IMAGEM do ARTIGO de Rodgers do grifo

Por favor pode você dar uma breve introdução à doença granulomatous crônica (CGD) e explicar porque você escolheu conduzir sua pesquisa sobre ratos CGD-impor?

A doença granulomatous crônica, ou CGD, são um grupo diverso de doenças herdadas em que determinadas pilhas do sistema imunitário têm a dificuldade formar compostos reactivos do oxigênio, mais importante ainda radicais do superoxide. Estes são usados por estes glóbulos brancos para matar determinadas bactérias.

CGD conduz aos indivíduos afetados com esta circunstância que tem infecções crônicas e repetidas, e igualmente à tendência formar o que são chamadas “granulomas.”.

Pelo menos neste país, nos E.U., há aproximadamente um em dois cem mil povos que são afectados por CGD, e há aproximadamente vinte novos casos um o ano.

fluindo o sangue

Que grupos de ratos foram comparados em seu estudo e porque?

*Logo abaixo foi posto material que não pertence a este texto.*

(* ===== verification/Mailbox.v ===== *)
(** Inter-Agent messages: src/sylvander-runtime/src/coordination/mailbox.rs.

    [validate_new] admits a message only on the governed shortest route;
    [message_ok] is its specification.  The delivery states form a lifecycle
    without cycles. *)

From S2P Require Import Prelude Graph Instance.
From S2P Require Membership Topology Route.
From stdpp Require Import base tactics gmap strings list relations.
From Stdlib Require Import ZArith Lia.

Notation CoordinationMessageId := string (only parsing).

Inductive CoordinationMessageKind := Task | Progress | Evidence | Question | Decision | Control.

#[global] Instance CoordinationMessageKind_eq_dec : EqDecision CoordinationMessageKind.
Proof. solve_decision. Defined.

Module Delivery.

Inductive MessageDeliveryState :=
  | Pending
  | Claimed
  | Delivered
  | Acknowledged
  | Expired
  | DeadLetter.

#[global] Instance MessageDeliveryState_eq_dec : EqDecision MessageDeliveryState.
Proof. solve_decision. Defined.

Definition can_transition_to (s next : MessageDeliveryState) : bool :=
  if (s == next) || match s with Acknowledged | Expired | DeadLetter => true | _ => false end
  then false
  else match s, next with
  | Pending, (Claimed | Expired | DeadLetter) => true
  | Claimed, (Delivered | Expired | DeadLetter) => true
  | Delivered, (Acknowledged | Expired | DeadLetter) => true
  | _, _ => false
  end.

End Delivery.

Notation MessageDeliveryState := Delivery.MessageDeliveryState.

Record CoordinationMessage := {
  message_id : CoordinationMessageId;
  session_id : SessionId;
  sender_instance_id : AgentInstanceId;
  recipient_instance_id : AgentInstanceId;
  task_id : option TaskId;
  kind : CoordinationMessageKind;
  payload : string;
  topology_revision : Z;
  route : list AgentInstanceId;
  max_hops : Z;
  state : MessageDeliveryState;
  delivery_attempts : Z;
  revision : Z;
  expires_at : Z;
  created_at : Z;
  updated_at : Z;
}.

#[global] Instance CoordinationMessage_eq_dec : EqDecision CoordinationMessage.
Proof. solve_decision. Defined.

(** A fenced right to deliver a message. *)
Record MessageClaim := {
  message : CoordinationMessage;
  lease_epoch : Z;
  lease_expires_at : Z;
}.

(** The bridge from a delivered envelope to one Agent turn. *)
Record AgentMessageTurn := {
  mt_message_id : CoordinationMessageId;
  mt_session_id : SessionId;
  mt_recipient_instance_id : AgentInstanceId;
  turn_id : string;
  mt_created_at : Z;
}.

#[global] Instance AgentMessageTurn_eq_dec : EqDecision AgentMessageTurn.
Proof. solve_decision. Defined.

Definition MAX_MESSAGE_LEASE_SECONDS : Z := 60.
Definition BACKGROUND_TASK_TTL_SECONDS : Z := 10 * 60.

Inductive MailboxError :=
  | NotNew
  | StaleFacts
  | EmptyPayload
  | ExpiredMessage
  | UnknownActor
  | RouteCycle
  | HopLimit
  | Unroutable
  | InvalidRoute.

(** [CoordinationMessage::validate_new] *)
Definition validate_new (x : CoordinationMessage) (topology : Topology.SessionTopology)
    (membership : Membership.SessionMembership) (now : Z) : res unit MailboxError :=
  bail (state x != Delivery.Pending) || negb (revision x =? 0)%Z
       || negb (delivery_attempts x =? 0)%Z
    with NotNew;;
  bail (session_id x != Membership.m_session_id membership)
       || (Topology.session_id topology != session_id x)
       || negb (Topology.membership_revision topology
                =? Membership.membership_revision (Membership.governance membership))%Z
       || negb (topology_revision x =? Topology.topology_revision topology)%Z
    with StaleFacts;;
  bail trim_is_empty (payload x) with EmptyPayload;;
  bail (expires_at x <=? now)%Z with ExpiredMessage;;
  let members := Membership.members membership in
  bail bool_decide (sender_instance_id x ∉ members)
       || bool_decide (recipient_instance_id x ∉ members)
    with UnknownActor;;
  let unique_route := list_to_set (route x) : gset AgentInstanceId in
  bail negb (size unique_route =? length (route x))%nat with RouteCycle;;
  let hops := length (route x) - 1 in
  bail (max_hops x =? 0)%Z || (max_hops x <? Z.of_nat hops)%Z with HopLimit;;
  expected <- infallible (Route.route_between topology (sender_instance_id x)
                            (recipient_instance_id x));;
  expected_route <- ok_or expected Unroutable;;
  bail route x != expected_route with InvalidRoute;;
  Ok tt.

(** * Specification *)

Record message_ok (x : CoordinationMessage) (topology : Topology.SessionTopology)
    (membership : Membership.SessionMembership) (now : Z) : Prop := {
  m_pending : state x = Delivery.Pending;
  m_revision : revision x = 0%Z;
  m_attempts : delivery_attempts x = 0%Z;
  m_session : session_id x = Membership.m_session_id membership;
  m_topology_session : Topology.session_id topology = session_id x;
  m_membership_revision : Topology.membership_revision topology =
    Membership.membership_revision (Membership.governance membership);
  m_topology_revision : topology_revision x = Topology.topology_revision topology;
  m_payload : trim_is_empty (payload x) = false;
  m_live : (now < expires_at x)%Z;
  m_sender : sender_instance_id x ∈ Membership.members membership;
  m_recipient : recipient_instance_id x ∈ Membership.members membership;
  m_hops : (0 ≠ max_hops x ∧ Z.of_nat (length (route x) - 1) ≤ max_hops x)%Z;
  m_route : Route.route_between topology (sender_instance_id x) (recipient_instance_id x) =
    Ok (Some (route x));
}.

(** [HashSet] deduplication keeps the length exactly when there are no repeats. *)
Lemma size_unique (l : list string) :
  size (list_to_set l : gset string) = length l ↔ NoDup l.
Proof.
  induction l as [|x l IH]; [split; [constructor|done]|].
  rewrite NoDup_cons, <- IH. cbn [list_to_set length].
  assert (size (list_to_set l : gset string) ≤ length l) as Hle.
  { clear. induction l as [|y l IH]; cbn [list_to_set length]; [by rewrite size_empty|].
    pose proof (size_union_alt ({[y]} : gset string) (list_to_set l)) as Hs.
    rewrite size_singleton in Hs.
    assert (size (list_to_set l ∖ {[y]} : gset string) ≤ size (list_to_set l : gset string))
      by (apply subseteq_size; set_solver). lia. }
  destruct (decide (x ∈ l)) as [Hx|Hx].
  - replace ({[x]} ∪ list_to_set l : gset string) with (list_to_set l : gset string) by set_solver.
    split; [lia|tauto].
  - rewrite size_union by set_solver. rewrite size_singleton. split; [intros; split; [done|lia]|lia].
Qed.

Lemma validate_message_iff x t m now : validate_new x t m now = Ok tt ↔ message_ok x t m now.
Proof.
  unfold validate_new. rewrite !bail_ok, !orb_false_iff, !negb_bool_decide_false, !negb_false_iff,
    !bool_decide_eq_false, !Z.eqb_eq, Z.eqb_neq, Z.leb_gt, Z.ltb_ge, Nat.eqb_eq, size_unique,
    res_bind_ok.
  setoid_rewrite infallible_ok. split.
  - intros ([[? ?] ?] & [[[? ?] ?] ?] & ? & ? & [Hs Hr] & Hnd & [? ?] & o & Ho & Hv).
    apply res_bind_ok in Hv as (r & ->%ok_or_ok & Hv). apply bail_ok in Hv as [Hroute _].
    apply negb_bool_decide_false in Hroute. subst r.
    split; try done; by apply dec_stable.
  - intros []. split_and!; try done; try lia; try tauto.
    + destruct (Route.route_between_ok _ _ _ _ m_route0) as (? & ? & ? & ? & ?). done.
    + exists (Some (route x)). split; [done|]. simpl. by rewrite bool_decide_true.
Qed.

Lemma validate_message_returns x t m now : returns (validate_new x t m now).
Proof.
  unfold validate_new. repeat (apply returns_bail; intros _).
  apply returns_bind; [apply returns_infallible, Route.route_between_returns|]. intros o _.
  apply returns_bind; [auto with res_db|]. intros r _. by apply returns_bail.
Qed.

(** The route of an admitted message is a shortest simple path of relations
    from the sender to the recipient. *)
Lemma message_ok_route x t m now :
  message_ok x t m now →
  Route.shortest_route (Route.linked t) (sender_instance_id x) (recipient_instance_id x) (route x).
Proof.
  intros Hok. apply Route.shortest_route_linked, Route.route_between_ok. apply Hok.
Qed.

(** * Delivery lifecycle *)

Definition delivery_step (s next : MessageDeliveryState) : Prop :=
  Delivery.can_transition_to s next = true.

Definition delivery_rank (s : MessageDeliveryState) : nat :=
  match s with
  | Delivery.Pending => 0
  | Delivery.Claimed => 1
  | Delivery.Delivered => 2
  | _ => 3
  end.

Lemma delivery_step_rank s next :
  delivery_step s next → delivery_rank s < delivery_rank next ≤ 3.
Proof. unfold delivery_step. destruct s, next; simpl; try discriminate; lia. Qed.

(** A message changes state at most three times. *)
Lemma delivery_bounded n s next : nsteps delivery_step n s next → n ≤ 3.
Proof.
  intros Hn. pose proof (ranked_run_bounded delivery_step delivery_rank 3 delivery_step_rank
    n s next Hn). destruct s; simpl in *; lia.
Qed.

(** Acknowledgement is only reached through claim and delivery. *)
Lemma delivery_acknowledged n s :
  nsteps delivery_step n s Delivery.Acknowledged → s = Delivery.Pending → n = 3.
Proof.
  intros Hn ->.
  assert (∀ s, delivery_step s Delivery.Acknowledged → s = Delivery.Delivered) as H3
    by (by intros [] Hs; unfold delivery_step in Hs).
  assert (∀ s, delivery_step s Delivery.Delivered → s = Delivery.Claimed) as H2
    by (by intros [] Hs; unfold delivery_step in Hs).
  assert (∀ s, delivery_step s Delivery.Claimed → s = Delivery.Pending) as H1
    by (by intros [] Hs; unfold delivery_step in Hs).
  assert (∀ s, ¬ delivery_step s Delivery.Pending) as H0
    by (by intros [] Hs; unfold delivery_step in Hs).
  destruct n as [|n]; [by inversion Hn|]. apply nsteps_inv_r in Hn as (? & Hn & ->%H3).
  destruct n as [|n]; [by inversion Hn|]. apply nsteps_inv_r in Hn as (? & Hn & ->%H2).
  destruct n as [|n]; [by inversion Hn|]. apply nsteps_inv_r in Hn as (? & Hn & ->%H1).
  destruct n as [|n]; [done|]. by apply nsteps_inv_r in Hn as (? & _ & ?%H0).
Qed.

O glóbulo branco mata as bactérias através de basicamente dois tipos de mecanismos:

  • Um é um mecanismo oxidativo, que seja defeituoso nos pacientes com CGD.
  • O outro é um mecanismo não-oxidativo que envolva o uso de determinados proteases - isto é, as enzimas que fendem as proteínas essenciais que são necessárias para a sobrevivência bacteriana.

Nós tínhamos encontrado em estudos precedentes que nossa proteína, olfactomedin-4, pode aumentar a função da pilha branca quando é suprimida. Olfactomedin-4, igualmente chamado Olfm4, põe os freios sobre a capacidade dos glóbulos brancos para responder ràpida a e destruir as bactérias. Conseqüentemente, se um suprime da proteína, uma tem mais maneira eficaz de matar uma grande variedade de bactérias.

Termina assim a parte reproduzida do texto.